The Winter Sickness by John Eider


  Toby had been asked that question twice now, and had no better answer the second time. He shook his head to say he didn’t know; and Vernon continued,

  ‘College boys. This town was crying out for college boys. It was never hard to get them into college. In other towns it would be such a lot for them to leave behind, but here, unless they were very shy, it would be the perfect escape.

  ‘No, but so much harder to get them back. Thank God some of you return,’ he patted Toby’s arm. ‘And so, Toby, you see I have as much to tell as I believe you’re hoping to be told.’

  With his cup in hand, Vernon settled further into his chair and began his tale in earnest,

  ‘This was Nineteen Sixty-four. You understand how it was back then. A child with psychological problems wasn’t cared for like they are today. They were often taken from their families, put away in a home, subjected to strong early drugs or had their brains operated on. They were even electrocuted, Toby, actually electrocuted. You’ve heard of that?’

  ‘Electroshock therapy?’

  ‘You see, I’m something of an armchair expert, from our researches in those early days. Even common things like depression and stress just weren’t understood. My father came back from the War in Europe when I was just a kid. He was fine, without a scratch. Uninjured, people thought. But he would wake up screaming – I’d go in, woken by the noise and worried he was hurt. My mother would be sat up with him, cradling his head in her arms. And she’d tell me everything was all right, and that Daddy had just had a bad dream, and that she was with him now and he’d be fine.

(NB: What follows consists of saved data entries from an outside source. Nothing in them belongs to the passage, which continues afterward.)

(** Locking a thread, changing it, and unlocking it. *)
Lemma pullable_free t s : pullable ∅ t s.
Proof. intros sq _. set_solver. Qed.
Lemma wp_lock_self {A} t x (m : MW T A) s Q :
  wf ∅ ∅ s -> threads s !! t = Some x -> wp m Q (on_threads {[t]} (tlock true) s) -> wp (thread_lock t ;;; m) Q s.
Proof. intros W Ex Hm. wq_go. eapply wp_thread_lock; [done|by eapply unlocked_threads|done]. Qed.
(** A change of a thread that keeps what it waits for and commutes with its lock. *)
Definition inner (f : thread T -> thread T) : Prop := forall x, waits_for (f x) = waits_for x /\ forall b, f (tlock b x) = tlock b (f x).
Lemma wf_inner f t s : inner f -> wf ∅ ∅ s -> wf ∅ ∅ (on_threads {[t]} f s).
Proof.
  intros Hf W. eapply (wf_on_threads ∅ ∅); [done| |done]. intros u y ->%elem_of_singleton Ey. destruct (Hf y) as [Hw Hl]. split; [done|].
  pose proof (unlocked_threads _ _ _ _ W Ey) as Hy. replace y with (tlock false y) by (destruct y; cbn in *; by subst). rewrite Hl.
  symmetry. apply bool_decide_eq_false. set_solver.
Qed.
Lemma inner_locked f t s : inner f -> on_threads {[t]} (fun x => f (tlock true x)) s = on_threads {[t]} (tlock true) (on_threads {[t]} f s).
Proof. intros Hf. rewrite on_threads_twice. apply on_threads_ext. intros u y _ _. apply Hf. Qed.
Lemma wp_unlock_inner t x f s (Q : unit -> st -> Prop) :
  wf ∅ ∅ s -> threads s !! t = Some x -> inner f -> (wf ∅ ∅ (on_threads {[t]} f s) -> Q tt (on_threads {[t]} f s)) ->
  wp (thread_unlock t) Q (on_threads {[t]} (fun x => f (tlock true x)) s).
Proof.
  intros W Ex Hf HQ. rewrite inner_locked by done. eapply wp_thread_unlock; [look|done|]. pose proof (wf_inner f t s Hf W) as W'.
  rewrite unlock_locked by (intros y; by eapply unlocked_threads). by apply HQ.
Qed.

  ‘But even at that age I knew he wasn’t fine. Sometimes, when we were out he’d be looking at people who weren’t there; and other times he’d just start shaking. The kids I knew said similar things of their fathers: that they could be distant, or suddenly get angry or upset. But it was never mentioned by the adults, not for years. I’ve read all about it since – shell-shock, post-traumatic stress. But you see what I’m getting at, Toby?

  ‘The doctors didn’t understand, and the treatments were horrific. And so, when our children got the sickness, then we couldn’t tell anyone what was happening without the doctors jumping all over them... I only want to paint the picture, Toby, of how scared we had to be to make the decision that we did.’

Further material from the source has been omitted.